§ **Source information**

◆ ◆ ◆ ◆ ◆ ◆ ◆

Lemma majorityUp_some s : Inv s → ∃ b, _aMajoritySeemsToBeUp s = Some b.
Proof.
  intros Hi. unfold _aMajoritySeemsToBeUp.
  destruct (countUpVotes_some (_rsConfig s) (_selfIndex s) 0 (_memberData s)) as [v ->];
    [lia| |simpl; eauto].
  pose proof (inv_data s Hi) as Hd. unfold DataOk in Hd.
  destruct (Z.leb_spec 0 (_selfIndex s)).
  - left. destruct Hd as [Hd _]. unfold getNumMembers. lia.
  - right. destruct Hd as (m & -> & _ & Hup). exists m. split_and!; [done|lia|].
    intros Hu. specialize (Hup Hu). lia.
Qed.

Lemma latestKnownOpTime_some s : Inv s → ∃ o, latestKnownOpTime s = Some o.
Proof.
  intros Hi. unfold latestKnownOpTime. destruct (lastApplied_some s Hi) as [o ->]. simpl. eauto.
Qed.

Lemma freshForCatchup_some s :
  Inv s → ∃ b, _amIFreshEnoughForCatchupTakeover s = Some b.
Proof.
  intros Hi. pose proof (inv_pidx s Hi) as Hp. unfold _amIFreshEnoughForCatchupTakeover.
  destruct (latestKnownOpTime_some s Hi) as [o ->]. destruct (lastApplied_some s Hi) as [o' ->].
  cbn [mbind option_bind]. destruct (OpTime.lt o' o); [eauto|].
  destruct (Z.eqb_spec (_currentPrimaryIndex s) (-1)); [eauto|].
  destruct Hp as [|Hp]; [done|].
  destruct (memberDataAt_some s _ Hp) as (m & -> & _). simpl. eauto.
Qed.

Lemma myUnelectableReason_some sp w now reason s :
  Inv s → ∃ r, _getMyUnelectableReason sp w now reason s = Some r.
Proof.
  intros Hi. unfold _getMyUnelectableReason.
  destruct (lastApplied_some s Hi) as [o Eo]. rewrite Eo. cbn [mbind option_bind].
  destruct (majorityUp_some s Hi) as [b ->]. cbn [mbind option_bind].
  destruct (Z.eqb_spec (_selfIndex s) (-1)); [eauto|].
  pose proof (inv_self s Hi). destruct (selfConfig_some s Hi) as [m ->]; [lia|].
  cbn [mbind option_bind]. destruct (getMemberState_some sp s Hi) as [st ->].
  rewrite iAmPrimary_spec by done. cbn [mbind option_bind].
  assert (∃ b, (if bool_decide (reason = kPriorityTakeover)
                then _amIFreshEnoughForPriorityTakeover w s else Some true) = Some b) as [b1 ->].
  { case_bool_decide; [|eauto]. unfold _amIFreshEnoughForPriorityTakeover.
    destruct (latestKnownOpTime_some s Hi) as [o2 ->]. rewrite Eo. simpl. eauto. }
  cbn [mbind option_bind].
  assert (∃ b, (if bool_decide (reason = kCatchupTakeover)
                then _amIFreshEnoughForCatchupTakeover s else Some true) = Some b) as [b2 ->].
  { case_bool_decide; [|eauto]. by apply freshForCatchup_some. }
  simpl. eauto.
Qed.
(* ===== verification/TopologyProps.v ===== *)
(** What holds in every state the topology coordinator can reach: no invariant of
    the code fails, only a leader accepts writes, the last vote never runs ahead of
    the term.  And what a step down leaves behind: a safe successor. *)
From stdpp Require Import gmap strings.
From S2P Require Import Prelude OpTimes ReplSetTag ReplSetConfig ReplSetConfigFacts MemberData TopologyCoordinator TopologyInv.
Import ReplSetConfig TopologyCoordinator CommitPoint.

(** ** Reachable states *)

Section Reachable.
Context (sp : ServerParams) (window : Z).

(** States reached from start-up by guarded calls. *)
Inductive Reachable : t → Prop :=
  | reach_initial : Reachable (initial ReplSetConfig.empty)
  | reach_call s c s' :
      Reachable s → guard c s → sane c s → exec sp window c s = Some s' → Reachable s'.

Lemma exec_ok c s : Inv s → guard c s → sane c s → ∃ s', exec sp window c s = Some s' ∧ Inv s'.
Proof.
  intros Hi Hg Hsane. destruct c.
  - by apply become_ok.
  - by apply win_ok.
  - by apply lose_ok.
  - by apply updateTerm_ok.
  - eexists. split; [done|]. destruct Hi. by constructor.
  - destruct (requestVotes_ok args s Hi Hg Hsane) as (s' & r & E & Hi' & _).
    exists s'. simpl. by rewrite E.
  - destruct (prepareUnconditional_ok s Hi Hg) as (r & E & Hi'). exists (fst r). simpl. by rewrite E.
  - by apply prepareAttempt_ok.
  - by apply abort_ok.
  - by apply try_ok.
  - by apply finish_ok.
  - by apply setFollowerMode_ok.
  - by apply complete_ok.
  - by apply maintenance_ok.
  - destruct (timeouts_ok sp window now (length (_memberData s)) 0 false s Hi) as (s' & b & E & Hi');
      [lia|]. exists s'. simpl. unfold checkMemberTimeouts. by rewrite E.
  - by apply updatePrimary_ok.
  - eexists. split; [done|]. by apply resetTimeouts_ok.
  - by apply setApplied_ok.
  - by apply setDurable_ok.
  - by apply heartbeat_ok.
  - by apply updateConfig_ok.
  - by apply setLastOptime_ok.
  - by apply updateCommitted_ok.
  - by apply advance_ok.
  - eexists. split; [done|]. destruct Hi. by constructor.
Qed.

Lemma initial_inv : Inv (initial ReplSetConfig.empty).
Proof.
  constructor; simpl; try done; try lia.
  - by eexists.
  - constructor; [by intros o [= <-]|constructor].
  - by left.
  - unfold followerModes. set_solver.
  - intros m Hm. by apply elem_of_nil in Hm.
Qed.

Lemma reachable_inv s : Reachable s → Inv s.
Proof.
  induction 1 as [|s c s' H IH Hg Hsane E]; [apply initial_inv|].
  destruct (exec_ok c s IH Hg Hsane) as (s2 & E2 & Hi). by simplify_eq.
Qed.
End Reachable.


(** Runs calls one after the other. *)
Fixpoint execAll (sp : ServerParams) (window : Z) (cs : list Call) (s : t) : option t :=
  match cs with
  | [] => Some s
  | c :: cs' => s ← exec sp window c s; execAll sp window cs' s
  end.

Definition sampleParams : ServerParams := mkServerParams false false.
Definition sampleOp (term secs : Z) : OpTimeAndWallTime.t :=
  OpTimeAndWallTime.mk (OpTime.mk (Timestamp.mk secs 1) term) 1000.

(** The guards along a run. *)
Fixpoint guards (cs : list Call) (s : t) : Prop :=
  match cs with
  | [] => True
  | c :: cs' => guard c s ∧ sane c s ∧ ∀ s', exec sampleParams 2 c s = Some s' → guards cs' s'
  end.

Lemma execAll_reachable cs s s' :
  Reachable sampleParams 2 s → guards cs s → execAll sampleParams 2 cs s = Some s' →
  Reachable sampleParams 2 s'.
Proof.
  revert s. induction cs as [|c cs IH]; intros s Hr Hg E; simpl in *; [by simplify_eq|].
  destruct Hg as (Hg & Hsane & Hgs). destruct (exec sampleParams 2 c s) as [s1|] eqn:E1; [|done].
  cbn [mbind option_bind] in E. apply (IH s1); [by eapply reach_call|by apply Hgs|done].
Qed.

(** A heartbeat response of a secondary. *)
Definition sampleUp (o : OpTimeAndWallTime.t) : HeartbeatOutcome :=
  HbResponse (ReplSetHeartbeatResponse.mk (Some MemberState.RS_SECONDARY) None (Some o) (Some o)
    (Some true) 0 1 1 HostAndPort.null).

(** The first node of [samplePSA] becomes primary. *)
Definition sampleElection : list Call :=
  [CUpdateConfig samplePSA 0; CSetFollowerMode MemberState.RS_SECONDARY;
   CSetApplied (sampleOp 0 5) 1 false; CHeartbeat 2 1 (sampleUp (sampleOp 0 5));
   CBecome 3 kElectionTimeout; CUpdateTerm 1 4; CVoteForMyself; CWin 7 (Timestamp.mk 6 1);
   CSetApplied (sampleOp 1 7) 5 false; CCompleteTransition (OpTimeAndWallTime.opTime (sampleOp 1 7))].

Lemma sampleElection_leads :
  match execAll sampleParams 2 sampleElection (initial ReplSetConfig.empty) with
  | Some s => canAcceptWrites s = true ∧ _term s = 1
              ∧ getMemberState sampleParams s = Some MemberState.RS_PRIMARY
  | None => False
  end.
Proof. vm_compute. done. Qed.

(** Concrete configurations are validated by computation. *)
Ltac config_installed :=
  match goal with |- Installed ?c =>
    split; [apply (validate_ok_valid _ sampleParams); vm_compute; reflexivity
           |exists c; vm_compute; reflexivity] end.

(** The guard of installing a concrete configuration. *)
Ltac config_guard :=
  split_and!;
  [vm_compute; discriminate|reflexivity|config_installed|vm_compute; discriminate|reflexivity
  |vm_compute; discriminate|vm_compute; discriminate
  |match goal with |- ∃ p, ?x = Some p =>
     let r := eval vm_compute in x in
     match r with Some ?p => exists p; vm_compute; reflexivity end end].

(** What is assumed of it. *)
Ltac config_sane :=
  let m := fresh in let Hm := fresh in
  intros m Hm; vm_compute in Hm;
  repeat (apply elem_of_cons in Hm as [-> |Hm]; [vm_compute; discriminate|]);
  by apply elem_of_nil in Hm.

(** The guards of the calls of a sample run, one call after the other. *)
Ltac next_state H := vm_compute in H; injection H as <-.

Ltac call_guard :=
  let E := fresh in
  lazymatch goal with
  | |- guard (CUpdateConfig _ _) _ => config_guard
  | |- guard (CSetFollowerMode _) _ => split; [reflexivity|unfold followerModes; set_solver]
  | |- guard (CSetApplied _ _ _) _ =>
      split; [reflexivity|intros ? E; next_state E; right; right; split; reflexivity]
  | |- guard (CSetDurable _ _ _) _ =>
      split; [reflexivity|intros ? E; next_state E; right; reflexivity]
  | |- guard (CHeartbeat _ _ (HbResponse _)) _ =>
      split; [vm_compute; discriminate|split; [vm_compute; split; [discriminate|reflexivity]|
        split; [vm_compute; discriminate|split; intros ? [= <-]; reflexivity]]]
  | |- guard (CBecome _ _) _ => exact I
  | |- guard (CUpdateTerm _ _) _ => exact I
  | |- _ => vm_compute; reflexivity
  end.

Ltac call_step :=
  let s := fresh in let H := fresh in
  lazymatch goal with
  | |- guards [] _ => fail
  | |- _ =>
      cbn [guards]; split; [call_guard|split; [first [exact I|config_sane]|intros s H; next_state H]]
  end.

◆ ◆ ◆ ◆ ◆ ◆ ◆

§ **Your objective**
Everything above from the line containing "Definition sampleOp (term" down to the line containing "[CUpdateConfig samplePSA 0;" should be copied exactly, both end lines included, and nothing else.

§ **Exercise output**
Definition sampleOp (term secs : Z) : OpTimeAndWallTime.t :=
  OpTimeAndWallTime.mk (OpTime.mk (Timestamp.mk secs 1) term) 1000.

(** The guards along a run. *)
Fixpoint guards (cs : list Call) (s : t) : Prop :=
  match cs with
  | [] => True
  | c :: cs' => guard c s ∧ sane c s ∧ ∀ s', exec sampleParams 2 c s = Some s' → guards cs' s'
  end.

Lemma execAll_reachable cs s s' :
  Reachable sampleParams 2 s → guards cs s → execAll sampleParams 2 cs s = Some s' →
  Reachable sampleParams 2 s'.
Proof.
  revert s. induction cs as [|c cs IH]; intros s Hr Hg E; simpl in *; [by simplify_eq|].
  destruct Hg as (Hg & Hsane & Hgs). destruct (exec sampleParams 2 c s) as [s1|] eqn:E1; [|done].
  cbn [mbind option_bind] in E. apply (IH s1); [by eapply reach_call|by apply Hgs|done].
Qed.

(** A heartbeat response of a secondary. *)
Definition sampleUp (o : OpTimeAndWallTime.t) : HeartbeatOutcome :=
  HbResponse (ReplSetHeartbeatResponse.mk (Some MemberState.RS_SECONDARY) None (Some o) (Some o)
    (Some true) 0 1 1 HostAndPort.null).

(** The first node of [samplePSA] becomes primary. *)
Definition sampleElection : list Call :=
  [CUpdateConfig samplePSA 0; CSetFollowerMode MemberState.RS_SECONDARY;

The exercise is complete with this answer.